New catalyst for climate action: Race to the top emerging between China, US & EU
Trend from Glasgow COP26 positive through to global acceleration emerging in Q4 2022
The EU and US are now primed for race to the top on clean technology as climate objectives take centre stage along with domestic economic and industrial needs. This is creating a new catalyst for climate action, paving the way for a clean energy acceleration as competition increases, the latest IPR climate report highlights.
‘Race to the top on clean energy – The US and EU response to China’s dominance’ assesses the global impact of the US IRA & the EU response, foreshadowing an unwinding of international reliance on China, subsidies for clean energy and additional bilateral and multi-lateral trade agreements. Overall, the impact heralds a further divergence from the WTO system but adds a functional path for decarbonisation alongside the UNFCCC and Paris Agreement process.

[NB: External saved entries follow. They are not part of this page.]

Lemma bad_photo_rejected_witness :
∃ message w',
  app (P:=Reference.platform) Reference.cfg
    (mkHttp PostMembers (Reference.session "admin")
       (Reference.form Reference.member_form) None 0
       (Some [Reference.png "passportPhotos" "me.png" 2048;
              mkPart "passportPhotos" "cv.pdf" "application/pdf" 4096;
              Reference.png "passportPhotos" "farm.png" 1024]))
    (set_env (Reference.lingering 0) Reference.world0)
  = (Val (json 400 (Message message)), w')
  ∧ members (db w') = []
  ∧ disk w' ⊆ {["public/uploads/0-farm.png"]}.
Proof.
destruct (bad_photo_rejected (P:=Reference.platform) Reference.cfg
            (mkHttp PostMembers (Reference.session "admin")
               (Reference.form Reference.member_form) None 0
               (Some [Reference.png "passportPhotos" "me.png" 2048;
                      mkPart "passportPhotos" "cv.pdf" "application/pdf" 4096;
                      Reference.png "passportPhotos" "farm.png" 1024]))
            (set_env (Reference.lingering 0) Reference.world0)
            [Reference.png "passportPhotos" "me.png" 2048;
             mkPart "passportPhotos" "cv.pdf" "application/pdf" 4096;
             Reference.png "passportPhotos" "farm.png" 1024]
            (mkPart "passportPhotos" "cv.pdf" "application/pdf" 4096))
  as (message & w' & before & culprit & after & Happ & _ & Hmembers & Hat & Hdisk & _).
- reflexivity.
- apply session_admin_request; [reflexivity|by vm_compute].
- reflexivity.
- repeat constructor.
- reflexivity.
- compute_done.
- exists message, w'. split; [exact Happ|]. split; [exact Hmembers|].
  destruct Hat as (Hps & Hbefore & Hbad).
  assert (after = [Reference.png "passportPhotos" "farm.png" 1024]) as ->.
  { destruct before as [|b0 [|b1 [|b2 before]]]; simpl in Hps; simplify_eq.
    - destruct Hbad as [[x Hx]|Hbig]; [discriminate|].
      vm_compute in Hbig. discriminate.
    - reflexivity.
    - apply Forall_cons in Hbefore as [_ Hbefore].
      apply Forall_cons in Hbefore as [[Hf _] _]. discriminate.
    - destruct before; discriminate. }
  etrans; [exact Hdisk|]. vm_compute. set_solver.
Defined.
(** A mutation of the children of one node keeps the paths that the
    mutation of the children keeps. *)
Lemma keeps_update_children : forall k k' F k'' p,
    keeps F (k'' :: p) ->
    keeps (fun d => Dict.update d k (on_children F)) (k' :: k'' :: p).
Proof.
  intros k k' F k'' p HF d n H.
  destruct (String.eqb_spec k k') as [->|Hne]; [|now apply keeps_update_other].
  rewrite find_cons in *. rewrite DictFacts.get_update_same.
  destruct (Dict.get d k') as [x|]; [|discriminate]. simpl.
  now apply HF.
Qed.

Lemma keeps_set_other : forall k k' v p,
    k <> k' -> keeps (fun d => Dict.set d k v) (k' :: p).
Proof.
  intros k k' v p Hne d n H. rewrite find_cons in *.
  now rewrite DictFacts.get_set_other.
Qed.

Lemma keeps_set_if_absent : forall k v p, keeps (set_if_absent k v) p.
Proof.
  intros k v [|k' p] d n H; [discriminate H|].
  unfold set_if_absent. destruct (Dict.mem d k) eqn:E; [exact H|].
  apply keeps_set_other; [|exact H].
  intros ->. rewrite find_cons in H. unfold Dict.mem in E.
  destruct (Dict.get d k'); discriminate.
Qed.

Lemma keeps_create_or_describe : forall k desc k' k'' p,
    keeps (create_or_describe k desc) (k' :: k'' :: p).
Proof.
  intros k desc k' k'' p d n H. unfold create_or_describe.
  destruct (Dict.mem d k) eqn:E.
  - now apply (keeps_update_same_children k k' (set_description desc)).
  - apply keeps_set_other; [|exact H].
    intros ->. rewrite find_cons in H. unfold Dict.mem in E.
    destruct (Dict.get d k'); discriminate.
Qed.
(** On targets without special characters substring mode alone selects the
    rows in which a selected column's comparison string contains a
    non-empty target as a literal substring. *)
Lemma substring_mode_plain_targets df search_columns surnames last_token :
  (forall s, s ∈ surnames -> Fragment.plain s = true) ->
  exists out,
    find_matches_in_dataframe df search_columns surnames
      {| exact := false; substring := true; last_token_only := last_token |}
    = Ok out
    /\ df_rows out
       = filter (fun row =>
                   existsb (fun col =>
                     existsb (fun s =>
                       truthy s
                       && contains_literal s
                            (comparison_string last_token (row_cell df col row)))
                       (elements surnames))
                     (text_cols df search_columns) = true)
                (df_rows df).
Proof.
  intros Hplain.
  set (modes := {| exact := false; substring := true; last_token_only := last_token |}).
  destruct (find_matches_returns df search_columns surnames modes) as [out Hout].
  { right. intros s Hs _.
    destruct (E_agrees s _ (compile_plain s (Hplain s Hs))) as (r & Hr & _). eauto. }
  exists out. split; [exact Hout|].
  rewrite (find_matches_rows _ _ _ _ _ Hout).
  apply list_filter_iff. intros row. unfold row_hit.
  enough (Heq : forall col,
            cell_hit surnames modes (row_cell df col row)
            = existsb (fun s =>
                truthy s
                && contains_literal s
                     (comparison_string last_token (row_cell df col row)))
                (elements surnames)).
  { induction (text_cols df search_columns) as [|c cs IH]; [reflexivity|].
    cbn [existsb]. rewrite Heq.
    destruct (existsb _ (elements surnames)); cbn; [tauto|exact IH]. }
  intros col. unfold cell_hit. cbn [exact substring last_token_only modes andb orb].
  assert (Hall : forall s, s ∈ elements surnames -> Fragment.plain s = true)
    by (intros s Hs; apply Hplain; now apply elem_of_elements in Hs).
  induction (elements surnames) as [|s ss IH]; [reflexivity|].
  cbn [existsb]. rewrite pattern_hit_plain; [|exact E_agrees|apply Hall; left].
  f_equal. apply IH. intros t Ht. apply Hall. now right.
Qed.

(** C1. Substring mode searches each target as a regular expression: under
    the target "d.souza" the row whose cell is "DeSouza" is selected, though
    its comparison string "desouza" does not contain "d.souza". *)
Theorem substring_mode_is_regex_search :
  find_matches_in_dataframe (Demo.names_frame ["DeSouza"]) ["Name"]
    {[ "d.souza" ]} Demo.substring_only
  = Ok (Demo.names_frame ["DeSouza"])
  /\ comparison_string false (CText "DeSouza") = "desouza"
  /\ contains_literal "d.souza" "desouza" = false.
Proof.
  split; [|split; reflexivity].
  destruct (E_agrees "d.souza" _ eq_refl) as (r & Hr & Hs).
  set (df := Demo.names_frame ["DeSouza"]).
  destruct (find_matches_returns df ["Name"] {[ "d.souza" ]} Demo.substring_only)
    as [out Hout].
  { right. intros s Hin _. apply elem_of_singleton in Hin as ->. eauto. }
  rewrite Hout. f_equal.
  assert (Hhit : row_hit df (text_cols df ["Name"]) {[ "d.souza" ]}
                   Demo.substring_only [CText "DeSouza"] = true).
  { replace (text_cols df ["Name"]) with ["Name"] by (vm_compute; reflexivity).
    unfold row_hit, cell_hit.
    cbn [existsb exact substring last_token_only Demo.substring_only andb orb].
    rewrite elements_singleton. cbn [existsb truthy andb orb].
    unfold pattern_hit. rewrite Hr, Hs. vm_compute. reflexivity. }
  apply frame_eq.
  - rewrite (find_matches_columns _ _ _ _ _ Hout). reflexivity.
  - rewrite (find_matches_rows _ _ _ _ _ Hout).
    change (df_rows df) with [[CText "DeSouza"]].
    rewrite filter_cons, decide_True by exact Hhit. reflexivity.
Qed.

End SubstringMode.

(** C1 with the reference engine. *)
Lemma substring_mode_is_regex_search_witness :
  find_matches_in_dataframe (E := Fragment.engine)
    (Demo.names_frame ["DeSouza"]) ["Name"] {[ "d.souza" ]} Demo.substring_only
  = Ok (Demo.names_frame ["DeSouza"])
  /\ comparison_string false (CText "DeSouza") = "desouza"
  /\ contains_literal "d.souza" "desouza" = false.
Proof.
  apply (substring_mode_is_regex_search (E := Fragment.engine)).
  intros pat atoms H. exists atoms. cbn. rewrite H. split; reflexivity.
Defined.

(** ** The last token *)

Lemma append_cons c (s t : string) : (String c s ++ t)%string = String c (s ++ t)%string.
Proof. reflexivity. Qed.

Lemma append_nil (t : string) : ("" ++ t)%string = t.
Proof. reflexivity. Qed.

Lemma append_assoc (s t u : string) :
  (s ++ (t ++ u))%string = ((s ++ t) ++ u)%string.
Proof.
  induction s as [|c s IH]; [reflexivity|]. rewrite !append_cons. now rewrite IH.
Qed.

Section Tokens.

Variable p : ascii -> bool.

Lemma re_split_class_cons c s :
  re_split_class p (String c s) =
  if p c then
    match s with
    | String d _ => if p d then re_split_class p s else "" :: re_split_class p s
    | EmptyString => "" :: re_split_class p s
    end
  else
    match re_split_class p s with
    | t :: ts => String c t :: ts
    | [] => [String c ""]
    end.
Proof. reflexivity. Qed.

Lemma re_split_class_nonempty s : re_split_class p s <> [].
Proof.
  induction s as [|c s IH]; [discriminate|].
  rewrite re_split_class_cons. destruct (p c).
  - destruct s as [|d s']; [discriminate|]. destruct (p d); [exact IH|discriminate].
  - destruct (re_split_class p s); discriminate.
Qed.

Lemma re_split_class_head_sep s d :
  p d = true -> exists r, re_split_class p (String d s) = "" :: r.
Proof.
  revert d. induction s as [|e s IH]; intros d Hd; rewrite re_split_class_cons, Hd.
  - eauto.
  - destruct (p e) eqn:He; [apply IH, He | eauto].
Qed.

Lemma tokens_nil : tokens p "" = [].
Proof. reflexivity. Qed.

Lemma tokens_sep c s : p c = true -> tokens p (String c s) = tokens p s.
Proof.
  intros Hc. unfold tokens. rewrite re_split_class_cons, Hc.
  destruct s as [|d s']; [reflexivity|]. destruct (p d); reflexivity.
Qed.

Lemma tokens_last_char c : p c = false -> tokens p (String c "") = [String c ""].
Proof. intros Hc. unfold tokens. cbn. now rewrite Hc. Qed.

Lemma tokens_before_sep c d s :
  p c = false -> p d = true ->
  tokens p (String c (String d s)) = String c "" :: tokens p (String d s).
Proof.
  intros Hc Hd. unfold tokens. rewrite (re_split_class_cons c), Hc.
  destruct (re_split_class_head_sep s d Hd) as [r ->]. reflexivity.
Qed.

Lemma tokens_grow c d s :
  p c = false -> p d = false ->
  exists t ts,
    tokens p (String d s) = t :: ts
    /\ tokens p (String c (String d s)) = String c t :: ts.
Proof.
  intros Hc Hd. unfold tokens. rewrite (re_split_class_cons c), Hc.
  rewrite (re_split_class_cons d), Hd.
  destruct (re_split_class p s) as [|t ts]; cbn; eauto.
Qed.

Lemma tokens_all_sep s : all_chars p s = true -> tokens p s = [].
Proof.
  induction s as [|c s IH]; [reflexivity|]. cbn [all_chars]. intros H.
  apply andb_prop in H as [Hc Hs]. rewrite tokens_sep by exact Hc. now apply IH.
Qed.
(** * Noro browser extension: capture-and-submit pipeline

    A shallow embedding of the background service worker
    ([extension/src/background.ts]) and of the AWS client
    ([extension/src/awsService.ts]).

    Conventions.
    - Instants and counters are JavaScript numbers holding integers
      (milliseconds since the epoch, request counts): they are [Z].
    - [chrome.storage.local] is one key/value store.  The fixed keys are
      fields of the record [Storage] ([None] is an absent key); the keys
      built at run time ([workspace_<ts>], [img_<ts>_<tabId>]) live in the
      finite map [entries].
    - Every [Date.now()] the code reads, and every answer of the outside
      world (the page script, the screenshot API, the HTTPS endpoint) is an
      argument of the function that consumes it.
    - [chrome.storage.local] is taken to answer the calls of the rate
      limiter, of the capture, of the sweep and of the history page.  The
      retry queue is the exception: whether the storage answers or rejects
      the reads and writes of [storeFailedSubmission] and of
      [retryFailedSubmissions] is part of what these functions are given,
      and their [catch] branches are represented. *)

From Stdlib Require Import ZArith Ascii String Bool Lia Sorted DecimalString.
From Stdlib Require HexadecimalString.
From stdpp Require Import base option list gmap strings.
Fixpoint lstrip (s : pystr) : pystr :=
  match s with
  | c :: rest => if py_isspace c then lstrip rest else s
  | [] => []
  end.

Definition rstrip (s : pystr) : pystr := rev (lstrip (rev s)).

(** [s.strip()] *)
Definition strip (s : pystr) : pystr := rstrip (lstrip s).

(** Truth value of a [str]: non-empty. *)
Definition str_truthy (s : pystr) : bool :=
  match s with
  | [] => false
  | _ :: _ => true
  end.

(** [s[i:j]] for non-negative constant bounds. *)
Definition slice (s : pystr) (i j : nat) : pystr := firstn (j - i) (skipn i s).

(** *** [int(s, 16)]

    CPython first maps non-ASCII whitespace to a space, then skips the
    whitespace of the C locale on both sides, reads an optional sign, an
    optional [0x] prefix, and hexadecimal digits that single underscores may
    separate.  Decimal digits of other scripts, which CPython also accepts,
    are not modelled: such a string is rejected here. *)
Definition int_isspace (c : N) : bool :=
  (between 0x09 0x0D c || N.eqb c 0x20 || (N.leb 127 c && py_isspace c))%bool.

Definition hex_digit_val (c : N) : option Z :=
  if between 48 57 c then Some (Z.of_N c - 48)
  else if between 97 102 c then Some (Z.of_N c - 87)
  else if between 65 70 c then Some (Z.of_N c - 55)
  else None.

Definition underscore : N := 95.

Fixpoint scan_digits (s : pystr) (acc : Z) (ndigits : nat) (prev_us : bool)
  : option (Z * nat * pystr) :=
  match s with
  | c :: rest =>
      if N.eqb c underscore then
        if prev_us then None else scan_digits rest acc ndigits true
      else
        match hex_digit_val c with
        | Some d => scan_digits rest (16 * acc + d) (S ndigits) false
        | None => if prev_us then None else Some (acc, ndigits, s)
        end
  | [] => if prev_us then None else Some (acc, ndigits, [])
  end.

Fixpoint skip_int_space (s : pystr) : pystr :=
  match s with
  | c :: rest => if int_isspace c then skip_int_space rest else s
  | [] => []
  end.

Definition int16 (s : pystr) : result Z :=
  let s := skip_int_space s in
  let '(negative, s) :=
    match s with
    | 43%N :: rest => (false, rest)
    | 45%N :: rest => (true, rest)
    | _ => (false, s)
    end in
  let s :=
    match s with
    | 48%N :: (120%N | 88%N) :: rest =>
        match rest with
        | 95%N :: rest' => rest'
        | _ => rest
        end
    | _ => s
    end in
  match s with
  | 95%N :: _ => Raise ValueError
  | _ =>
      match scan_digits s 0 0 false with
      | Some (v, S _, rest) =>
          match skip_int_space rest with
          | [] => Ok (if negative then - v else v)
          | _ :: _ => Raise ValueError
          end
      | _ => Raise ValueError
      end
  end.

(** ** Pillow images

    A bitmap is a size and its pixels in row order.  The pixel formats are
    the Pillow modes RGB, RGBA, L (greyscale), LA and P (palette).  A PNG
    without alpha band can carry a transparency key, which Pillow keeps in
    [im.info["transparency"]]: a colour for RGB, a grey level for L, and for
    P either a palette index or a table of alpha values, one per palette
    entry.  The modes 1, I, F and CMYK are outside this model. *)
Inductive PaletteTransparency :=
| NoTransparency
| TransparentIndex (i : Z)
| AlphaTable (alphas : list Z).

Inductive PixelData :=
| RGBData (px : list (Z * Z * Z))
| RGBAData (px : list (Z * Z * Z * Z))
| RGBKeyData (key : Z * Z * Z) (px : list (Z * Z * Z))
| LData (key : option Z) (px : list Z)
| LAData (px : list (Z * Z))
| PData (palette : list (Z * Z * Z)) (transparency : PaletteTransparency)
        (px : list Z).

Record Image := mkImage { im_size : Z * Z; im_data : PixelData }.

Inductive Mode := RGB | RGBA | Grey | GreyAlpha | Palette.

Definition im_mode (im : Image) : Mode :=
  match im_data im with
  | RGBData _ => RGB
  | RGBAData _ => RGBA
  | RGBKeyData _ _ => RGB
  | LData _ _ => Grey
  | LAData _ => GreyAlpha
  | PData _ _ _ => Palette
  end.

(** The colour of a palette index; an index beyond the palette reads as
    black. *)
Definition palette_color (palette : list (Z * Z * Z)) (i : Z) : Z * Z * Z :=
  nth (Z.to_nat i) palette (0, 0, 0).

(** The pixels as (R, G, B) triples, a grey level or a palette index being
    expanded, and the alpha band when there is one. *)
Definition rgb_of (im : Image) : list (Z * Z * Z) :=
  match im_data im with
  | RGBData px => px
  | RGBAData px => map (fun '(r, g, b, _) => (r, g, b)) px
  | RGBKeyData _ px => px
  | LData _ px => map (fun l => (l, l, l)) px
  | LAData px => map (fun '(l, _) => (l, l, l)) px
  | PData palette _ px => map (palette_color palette) px
  end.

Definition alpha_of (im : Image) : option (list Z) :=
  match im_data im with
  | RGBAData px => Some (map (fun '(_, _, _, a) => a) px)
  | LAData px => Some (map (fun '(_, a) => a) px)
  | _ => None
  end.

Definition rgb_eqb (c d : Z * Z * Z) : bool :=
  let '(r, g, b) := c in
  let '(r', g', b') := d in
  (Z.eqb r r' && Z.eqb g g' && Z.eqb b b')%bool.

Module PIL.

(** [im.copy()]: a new image with the same size, pixels and transparency
    key. *)
Definition copy (im : Image) : Image := mkImage (im_size im) (im_data im).
(** * TBTK: device pool, eigenvalue access and the self-energy vertex

    A shallow embedding of three pieces of TBTK and the properties the
    specification states about them:

    - [GPUResourceManager] (TBTK/calc/TightBindingLib/src/GPUResourceManager.cpp):
      the process-wide pool of compute devices with its busy flags;
    - [PropertyExtractor] (Lib/include/TBTK/PropertyExtractor/Diagonalizer.h):
      the inline eigenvalue accessor;
    - [Vertex] (Lib/src/Solver/ElectronFluctuationVertex.cpp): the
      self-energy vertex contraction;
    - [Quantity] (Lib/src/Quantity/Energy.cpp): the names of the energy
      units;
    - [RayTracer] (Lib/include/Utilities/RayTracer/RayTracer.h): the lock
      of the interactive event handler;
    - [BasicDiagonalization] (Templates/BasicDiagonalization/src/main.cpp):
      the loops that set up the lattice model.

    C++ [int] values are integers [Z]; the loops below never leave the
    range of [int], so no wrap-around occurs in them.  Where the source
    computes with [unsigned int] the wrap-around is written out. *)

From Stdlib Require Import ZArith NArith List Lia Bool Permutation PrimFloat.
From stdpp Require Import base list strings gmap.
Import ListNotations.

Climate Policy Tracking since Glasgow
Since 2021 COP26 in Glasgow, IPR has undertaken a comprehensive distillation of 331 climate based announcements, with 211 significant enough to be relevant to IPR. A total of 162 policy announcements supported or confirmed of IPR forecasts of a 1.8C temperature outcome, 35 indicating increased international climate ambition and 14 signalling a decrease. Quarter 4 2022 to January 2023 reflected in acceleration in ambition on the positive momentum observed since Glasgow.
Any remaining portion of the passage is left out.